| Try it |
The listing below holds a line with "(** ** Addition and multiplication *)" and a later line with "cbn [negb andb]. rewrite Z.gtb_ltb.". Write out those two lines and every line between them, exactly, and nothing else.

====== Input data ======

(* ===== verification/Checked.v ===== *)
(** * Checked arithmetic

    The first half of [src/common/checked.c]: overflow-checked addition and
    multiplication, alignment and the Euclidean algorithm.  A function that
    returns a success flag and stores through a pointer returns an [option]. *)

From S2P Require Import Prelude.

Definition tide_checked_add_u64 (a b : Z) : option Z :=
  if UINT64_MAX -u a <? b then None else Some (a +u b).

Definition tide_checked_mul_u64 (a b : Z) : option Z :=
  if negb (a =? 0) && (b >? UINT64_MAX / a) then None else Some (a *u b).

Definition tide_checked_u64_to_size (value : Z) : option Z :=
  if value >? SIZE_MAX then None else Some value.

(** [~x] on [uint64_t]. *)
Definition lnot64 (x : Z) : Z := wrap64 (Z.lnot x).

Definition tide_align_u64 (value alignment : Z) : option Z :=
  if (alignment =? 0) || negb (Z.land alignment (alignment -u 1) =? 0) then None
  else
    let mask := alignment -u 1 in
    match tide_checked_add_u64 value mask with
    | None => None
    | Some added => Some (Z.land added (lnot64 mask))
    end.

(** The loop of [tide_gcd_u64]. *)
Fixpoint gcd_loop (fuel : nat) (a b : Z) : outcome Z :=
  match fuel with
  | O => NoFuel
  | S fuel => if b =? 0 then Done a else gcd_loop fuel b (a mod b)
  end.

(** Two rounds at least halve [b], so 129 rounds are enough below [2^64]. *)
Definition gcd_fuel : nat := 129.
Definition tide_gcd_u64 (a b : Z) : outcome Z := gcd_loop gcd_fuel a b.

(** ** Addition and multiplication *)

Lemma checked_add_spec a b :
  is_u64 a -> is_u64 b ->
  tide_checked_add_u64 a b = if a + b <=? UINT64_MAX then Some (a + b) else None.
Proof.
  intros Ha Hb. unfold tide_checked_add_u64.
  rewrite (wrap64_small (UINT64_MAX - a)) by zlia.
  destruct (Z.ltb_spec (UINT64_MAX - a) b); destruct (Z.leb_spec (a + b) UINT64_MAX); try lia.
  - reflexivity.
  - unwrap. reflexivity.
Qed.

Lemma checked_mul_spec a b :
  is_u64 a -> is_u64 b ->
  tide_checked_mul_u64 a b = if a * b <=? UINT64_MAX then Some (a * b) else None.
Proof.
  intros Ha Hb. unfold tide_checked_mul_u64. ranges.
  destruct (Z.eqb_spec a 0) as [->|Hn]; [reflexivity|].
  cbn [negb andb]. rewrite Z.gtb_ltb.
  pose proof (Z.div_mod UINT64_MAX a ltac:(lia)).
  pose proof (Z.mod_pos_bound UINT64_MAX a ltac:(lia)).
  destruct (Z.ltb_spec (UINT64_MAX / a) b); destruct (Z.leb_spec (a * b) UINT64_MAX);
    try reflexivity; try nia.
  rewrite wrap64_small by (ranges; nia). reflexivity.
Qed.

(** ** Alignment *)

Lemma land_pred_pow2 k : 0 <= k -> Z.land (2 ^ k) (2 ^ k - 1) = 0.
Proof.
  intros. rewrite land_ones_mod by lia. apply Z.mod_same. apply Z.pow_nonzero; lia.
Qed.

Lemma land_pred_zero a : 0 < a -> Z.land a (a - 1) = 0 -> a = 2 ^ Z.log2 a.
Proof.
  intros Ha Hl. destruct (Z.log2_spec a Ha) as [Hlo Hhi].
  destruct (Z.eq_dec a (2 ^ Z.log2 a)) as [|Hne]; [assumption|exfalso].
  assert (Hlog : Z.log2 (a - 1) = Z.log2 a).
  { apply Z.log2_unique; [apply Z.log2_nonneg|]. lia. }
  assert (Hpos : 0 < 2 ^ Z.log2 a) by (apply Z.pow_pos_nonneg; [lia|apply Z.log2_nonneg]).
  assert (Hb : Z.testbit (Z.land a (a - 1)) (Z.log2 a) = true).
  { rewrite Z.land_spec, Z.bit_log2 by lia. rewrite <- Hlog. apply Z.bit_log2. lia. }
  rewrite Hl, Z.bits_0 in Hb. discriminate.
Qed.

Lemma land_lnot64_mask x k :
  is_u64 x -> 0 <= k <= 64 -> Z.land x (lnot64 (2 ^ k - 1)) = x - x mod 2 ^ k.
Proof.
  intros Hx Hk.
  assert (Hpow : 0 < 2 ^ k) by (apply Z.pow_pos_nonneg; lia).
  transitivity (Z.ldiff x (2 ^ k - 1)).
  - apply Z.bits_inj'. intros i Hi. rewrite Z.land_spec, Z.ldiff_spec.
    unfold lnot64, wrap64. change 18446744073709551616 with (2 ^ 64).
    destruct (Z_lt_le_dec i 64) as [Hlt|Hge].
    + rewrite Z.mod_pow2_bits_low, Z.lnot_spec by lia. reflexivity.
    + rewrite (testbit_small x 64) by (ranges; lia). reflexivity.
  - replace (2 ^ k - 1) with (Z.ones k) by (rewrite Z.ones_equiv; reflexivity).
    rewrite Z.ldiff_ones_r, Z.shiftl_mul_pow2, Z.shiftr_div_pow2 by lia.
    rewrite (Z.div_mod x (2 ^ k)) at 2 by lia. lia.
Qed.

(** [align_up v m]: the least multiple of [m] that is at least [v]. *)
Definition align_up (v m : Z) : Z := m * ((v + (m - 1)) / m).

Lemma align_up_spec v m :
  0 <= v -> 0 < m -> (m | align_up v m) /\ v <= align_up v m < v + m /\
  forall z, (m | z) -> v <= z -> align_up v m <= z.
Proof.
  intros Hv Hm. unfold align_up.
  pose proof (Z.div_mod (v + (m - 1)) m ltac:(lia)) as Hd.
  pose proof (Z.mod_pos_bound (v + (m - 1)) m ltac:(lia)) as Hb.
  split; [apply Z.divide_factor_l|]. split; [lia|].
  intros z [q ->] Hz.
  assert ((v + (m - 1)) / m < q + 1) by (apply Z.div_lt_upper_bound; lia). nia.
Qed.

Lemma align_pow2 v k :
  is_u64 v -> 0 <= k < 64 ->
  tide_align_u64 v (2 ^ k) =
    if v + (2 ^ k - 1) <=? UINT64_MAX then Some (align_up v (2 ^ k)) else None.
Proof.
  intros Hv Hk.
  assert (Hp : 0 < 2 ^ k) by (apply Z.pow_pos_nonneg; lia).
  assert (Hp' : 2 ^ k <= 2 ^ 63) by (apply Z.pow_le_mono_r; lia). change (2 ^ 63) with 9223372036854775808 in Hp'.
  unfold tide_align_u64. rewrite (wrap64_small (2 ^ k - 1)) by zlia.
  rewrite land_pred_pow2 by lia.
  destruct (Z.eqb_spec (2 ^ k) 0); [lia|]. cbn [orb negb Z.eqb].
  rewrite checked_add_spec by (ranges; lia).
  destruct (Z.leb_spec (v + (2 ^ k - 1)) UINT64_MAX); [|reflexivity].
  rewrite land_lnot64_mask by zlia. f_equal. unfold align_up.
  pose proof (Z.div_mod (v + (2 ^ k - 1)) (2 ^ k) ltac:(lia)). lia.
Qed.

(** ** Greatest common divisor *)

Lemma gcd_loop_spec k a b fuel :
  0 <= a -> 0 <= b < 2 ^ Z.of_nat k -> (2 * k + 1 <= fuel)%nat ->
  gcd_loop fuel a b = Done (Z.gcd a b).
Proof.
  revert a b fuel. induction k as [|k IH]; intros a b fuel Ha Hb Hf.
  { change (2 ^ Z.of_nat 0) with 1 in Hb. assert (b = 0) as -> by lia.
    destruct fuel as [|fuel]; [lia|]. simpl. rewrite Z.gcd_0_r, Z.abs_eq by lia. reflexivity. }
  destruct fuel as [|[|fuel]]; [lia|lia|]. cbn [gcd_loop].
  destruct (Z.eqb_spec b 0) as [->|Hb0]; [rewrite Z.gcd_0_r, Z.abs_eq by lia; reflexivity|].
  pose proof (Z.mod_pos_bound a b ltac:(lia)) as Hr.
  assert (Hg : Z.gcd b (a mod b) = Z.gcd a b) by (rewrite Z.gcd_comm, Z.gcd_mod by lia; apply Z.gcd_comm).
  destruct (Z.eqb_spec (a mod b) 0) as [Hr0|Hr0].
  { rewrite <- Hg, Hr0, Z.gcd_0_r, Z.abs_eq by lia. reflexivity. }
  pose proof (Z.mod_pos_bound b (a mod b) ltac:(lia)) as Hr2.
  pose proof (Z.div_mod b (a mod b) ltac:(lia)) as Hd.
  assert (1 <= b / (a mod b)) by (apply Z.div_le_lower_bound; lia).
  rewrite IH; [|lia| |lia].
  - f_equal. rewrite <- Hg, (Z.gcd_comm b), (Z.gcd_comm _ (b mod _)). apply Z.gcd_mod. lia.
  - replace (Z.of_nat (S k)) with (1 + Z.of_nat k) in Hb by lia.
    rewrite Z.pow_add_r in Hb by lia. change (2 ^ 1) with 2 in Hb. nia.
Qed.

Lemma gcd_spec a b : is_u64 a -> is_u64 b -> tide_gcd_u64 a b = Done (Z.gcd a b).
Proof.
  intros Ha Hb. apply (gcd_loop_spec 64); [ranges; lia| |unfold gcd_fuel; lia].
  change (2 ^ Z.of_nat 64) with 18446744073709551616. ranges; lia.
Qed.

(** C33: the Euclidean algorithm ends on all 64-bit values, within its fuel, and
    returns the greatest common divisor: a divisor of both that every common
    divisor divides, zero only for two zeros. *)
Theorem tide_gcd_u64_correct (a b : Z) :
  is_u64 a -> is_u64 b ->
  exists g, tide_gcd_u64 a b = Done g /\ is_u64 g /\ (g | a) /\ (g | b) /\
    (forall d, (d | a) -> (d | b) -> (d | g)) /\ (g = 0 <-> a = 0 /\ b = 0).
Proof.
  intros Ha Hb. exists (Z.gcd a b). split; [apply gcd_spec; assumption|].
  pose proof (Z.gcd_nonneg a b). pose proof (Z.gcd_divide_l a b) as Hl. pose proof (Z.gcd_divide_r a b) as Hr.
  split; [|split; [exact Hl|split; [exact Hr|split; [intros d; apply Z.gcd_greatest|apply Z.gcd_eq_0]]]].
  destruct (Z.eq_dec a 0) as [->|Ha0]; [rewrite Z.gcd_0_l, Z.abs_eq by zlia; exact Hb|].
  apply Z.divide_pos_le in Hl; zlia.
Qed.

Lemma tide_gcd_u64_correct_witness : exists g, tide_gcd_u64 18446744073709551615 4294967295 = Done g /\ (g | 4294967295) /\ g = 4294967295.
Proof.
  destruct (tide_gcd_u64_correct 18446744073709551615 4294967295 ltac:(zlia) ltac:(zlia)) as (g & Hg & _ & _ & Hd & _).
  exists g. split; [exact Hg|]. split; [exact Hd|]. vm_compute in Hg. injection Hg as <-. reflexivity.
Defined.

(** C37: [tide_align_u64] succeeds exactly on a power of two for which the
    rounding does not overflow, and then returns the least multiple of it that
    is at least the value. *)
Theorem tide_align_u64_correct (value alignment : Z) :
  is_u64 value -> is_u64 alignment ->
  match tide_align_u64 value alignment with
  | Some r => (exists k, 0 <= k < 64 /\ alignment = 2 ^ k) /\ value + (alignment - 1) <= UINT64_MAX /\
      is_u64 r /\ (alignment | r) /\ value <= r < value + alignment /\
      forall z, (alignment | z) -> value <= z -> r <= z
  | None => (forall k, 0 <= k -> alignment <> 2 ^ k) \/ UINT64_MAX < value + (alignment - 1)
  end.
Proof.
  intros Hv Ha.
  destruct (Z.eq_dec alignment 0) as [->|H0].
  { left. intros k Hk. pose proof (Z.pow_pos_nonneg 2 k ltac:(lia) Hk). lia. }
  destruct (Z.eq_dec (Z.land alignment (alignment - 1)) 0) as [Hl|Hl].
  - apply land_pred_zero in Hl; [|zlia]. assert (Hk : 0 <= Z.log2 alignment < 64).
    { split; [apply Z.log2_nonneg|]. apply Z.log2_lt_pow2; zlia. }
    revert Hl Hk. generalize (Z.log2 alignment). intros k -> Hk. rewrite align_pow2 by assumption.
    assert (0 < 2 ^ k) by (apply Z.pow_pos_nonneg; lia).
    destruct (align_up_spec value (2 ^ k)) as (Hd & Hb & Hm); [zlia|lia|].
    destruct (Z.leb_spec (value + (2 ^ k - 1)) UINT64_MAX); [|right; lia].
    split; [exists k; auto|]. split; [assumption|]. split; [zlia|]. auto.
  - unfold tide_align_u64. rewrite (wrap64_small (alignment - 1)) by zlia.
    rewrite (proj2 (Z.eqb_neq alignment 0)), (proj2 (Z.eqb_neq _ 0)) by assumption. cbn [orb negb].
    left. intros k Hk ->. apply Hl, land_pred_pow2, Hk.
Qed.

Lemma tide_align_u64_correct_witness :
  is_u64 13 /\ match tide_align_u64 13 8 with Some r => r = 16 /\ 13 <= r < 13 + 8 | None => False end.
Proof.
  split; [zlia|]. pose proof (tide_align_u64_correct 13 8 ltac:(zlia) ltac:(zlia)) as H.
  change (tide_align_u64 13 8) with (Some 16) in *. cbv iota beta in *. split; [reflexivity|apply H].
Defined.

======

| The answer |
(** ** Addition and multiplication *)

Lemma checked_add_spec a b :
  is_u64 a -> is_u64 b ->
  tide_checked_add_u64 a b = if a + b <=? UINT64_MAX then Some (a + b) else None.
Proof.
  intros Ha Hb. unfold tide_checked_add_u64.
  rewrite (wrap64_small (UINT64_MAX - a)) by zlia.
  destruct (Z.ltb_spec (UINT64_MAX - a) b); destruct (Z.leb_spec (a + b) UINT64_MAX); try lia.
  - reflexivity.
  - unwrap. reflexivity.
Qed.

Lemma checked_mul_spec a b :
  is_u64 a -> is_u64 b ->
  tide_checked_mul_u64 a b = if a * b <=? UINT64_MAX then Some (a * b) else None.
Proof.
  intros Ha Hb. unfold tide_checked_mul_u64. ranges.
  destruct (Z.eqb_spec a 0) as [->|Hn]; [reflexivity|].
  cbn [negb andb]. rewrite Z.gtb_ltb.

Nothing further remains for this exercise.